◆ What the exercise asks
One figure is the whole answer: the number of lines below that contain the word "goes".
[Start of Attachment]
(** the program of a library whose service is its descriptor *)
Lemma program_of c name fd d :
  dl (real_path (ConfigEbpf.getLib c)) = Service fd -> getCanonicalName XDP_GENERIC PROGRAM (getName fd) = Ok name ->
  insertion Datatypes.id prog_of_fd XDP_GENERIC no_regions (name, fd) d ->
  entry_program Datatypes.id prog_of_fd dl 0%nat read_json XDP_GENERIC 2 no_regions c (name, fd) d.
Proof.
  intros Hdl Hname Hins. split; [exact Hins |]. exists fd, fd. split; [| by split]. split; [by exists fd |]. by case_match.
Qed.

Lemma first : first_configuration Datatypes.id prog_of_fd dl 0%nat read_json XDP_GENERIC 2 (Configs.getEbpfs config) pid 5
  no_regions (kernel ∅) maps hash ∅.
Proof.
  change (Configs.getEbpfs config) with base.
  assert (Hins : forall name fd info, lookupProgInfo name no_regions = Some info -> Names.hook info = XDP_GENERIC ->
    100 <= fd -> Names.id info = fd - 100 -> insertion Datatypes.id prog_of_fd XDP_GENERIC no_regions (name, fd) (fd - 100)).
  { intros name fd info Hreg Hh Hfd Hid. exists info, (fd - 100). cbn [fst snd]. split_and!; try done; [lia |].
    unfold prog_of_fd. by rewrite (proj2 (Z.leb_le _ _) Hfd). }
  split; try reflexivity; try done.
  - intros x c [[-> ->] | [-> ->]]%base_entry; done.
  - intros x c [[-> ->] | [-> ->]]%base_entry.
    + exists ("LB_XDP_GENERIC", 107). split; [| vm_compute; reflexivity]. apply program_of; [vm_compute; reflexivity .. |].
      by eapply (Hins _ 107); [vm_compute; reflexivity | ..].
    + exists ("ACL_XDP_GENERIC", 103). split; [| vm_compute; reflexivity]. apply program_of; [vm_compute; reflexivity .. |].
      by eapply (Hins _ 103); [vm_compute; reflexivity | ..].
  - exists 105. apply program_of; [vm_compute; reflexivity .. |].
    by eapply (Hins _ 105); [vm_compute; reflexivity | ..].
  - refine (bool_decide_unpack _ _). vm_compute. exact Logic.I.
  - exact registry_ok.
  - vm_compute. lia.
Qed.

(** the ACL, then the load balancer *)
Lemma configuration_reaches_packets_witness :
  exists d' m' (a' : gmap Z Z) cs, update sort config fresh = (Ok tt, d') /\ cs ≡ₚ [lb; acl] /\ Sorted by_order cs /\
    forall data, run_packet Datatypes.id Packet.Sample.bodies MAX_TAIL_CALL_CNT (m' : RefHash.t Z Z) a' 2 5 data
      = process Packet.Sample.bodies 5 (pid <$> cs) data.
Proof.
  destruct (configuration_reaches_packets Datatypes.id prog_of_fd dl 0%nat read_json sort
              (merge_sort_Permutation before) (Sorted_merge_sort before)
              config fresh XDP_GENERIC 2 pid 5 no_regions (kernel ∅) maps hash ∅
              config_fine fresh_fine eq_refl eq_refl first)
    as (d' & p' & k' & m' & a' & cs & Hup & _ & Hcs & Hs & _ & _ & _ & Hrun).
  exists d', m', a', cs. split; [exact Hup |]. split; [exact Hcs |]. split; [exact Hs | exact (Hrun _)].
Defined.

End Sample.
Lemma updates_run Q l : forall old d k,
  object_claim dl json_null read_json Q -> manager_ok -> config_ok (li_loadable (L := loader)) old -> chains_fit old ->
  configurations old l -> running_as Q old d k ->
  exists d' k', updates l d = (Ok tt, d') /\ running_as Q (final_table old l) d' k' /\ chains_fit (final_table old l) /\
    config_ok (li_loadable (L := loader)) (final_table old l).
Proof.
  induction l as [| config l IH]; intros old d k HQ Hman Hold Hfit Hl Hd.
  { exists d, k. by split_and!. }
  destruct Hl as [Hnext Hl]. destruct (update_runs Q old config d k HQ Hman Hold Hnext Hd) as (d1 & k1 & Hup & Hd1).
  destruct (IH (Configs.getEbpfs config) d1 k1 HQ Hman (nc_ok _ _ Hnext) (nc_fit _ _ Hnext) Hl Hd1) as (d' & k' & Hups & Hrest).
  exists d', k'. unfold updates. cbn [for_each]. rewrite (st_bind_ok _ _ _ _ _ Hup). split; [exact Hups |].
  unfold final_table in *. rewrite fmap_cons, last_cons. by destruct (last (Configs.getEbpfs <$> l)).
Qed.

(** C4: From any running configuration through a sequence of others to the
    packets. A daemon that runs [base] is told one configuration after the
    other. In each, all entries of a hook are on one interface, that of the
    hook's first region (the packets of a second interface do not meet their
    programs); every library can be loaded, has a known program and occurs in
    one entry; a library in use goes to an entry of another name only when its
    old entry goes; a chain fits the program array and gets no shorter (the
    slots it would leave keep their programs), and a program that stays keeps
    its position. At first nothing is in the slots behind the chains. Then
    every update succeeds, everything the last configuration names is loaded,
    and the packets of each hook's interface meet exactly the hook's programs,
    in the order of their numbers, whatever the programs do. *)
Theorem updates_reach_packets (base : EbpfMap) (l : list Configs.t) (d : Daemon loader) (k : Kernel M A)
  (Hman : manager_ok) (Hbase : config_ok (li_loadable (L := loader)) base) (Hfit : chains_fit base)
  (Hl : configurations base l) (Hd : running_as (fun _ _ _ => True) base d k) :
  exists d' k', updates l d = (Ok tt, d') /\ daemon_ok (final_table base l) d' /\
    (exists R, chain_mgr_ (loader_ d') = Some (set_regions R p0, k')) /\
    forall h, prepared h -> hook_entries h (final_table base l) <> [] -> packets_follow (final_table base l) k' h.
Proof.
  destruct (updates_run (fun _ _ _ => True) l base d k) as (d' & k' & Hups & [Hd' (R & HR & _) Hrun Hq Hfree] & Hfit' & _); try done.
  exists d', k'. split; [exact Hups |]. split; [done |]. split; [by exists R |]. intros h Hh Hne.
  apply packets_followed; try done.
  - by apply ids_some.
  - by apply Hfree.
Qed.

(** ** Only the order changes *)

(** the entries are the same but for their numbers *)
Definition same_program (c c' : ConfigEbpf.t) : Prop :=
  ConfigEbpf.getLib c = ConfigEbpf.getLib c' /\ ConfigEbpf.getConfig c = ConfigEbpf.getConfig c' /\
  ConfigEbpf.getHook c = ConfigEbpf.getHook c' /\ ConfigEbpf.getIfindex c = ConfigEbpf.getIfindex c'.

Definition renumbered (old new : EbpfMap) : Prop :=
  (forall x c, old !! x = Some c -> exists c', new !! x = Some c' /\ same_program c c') /\
  (forall x c', new !! x = Some c' -> exists c, old !! x = Some c /\ same_program c c').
[End of Attachment]
◆ Result
2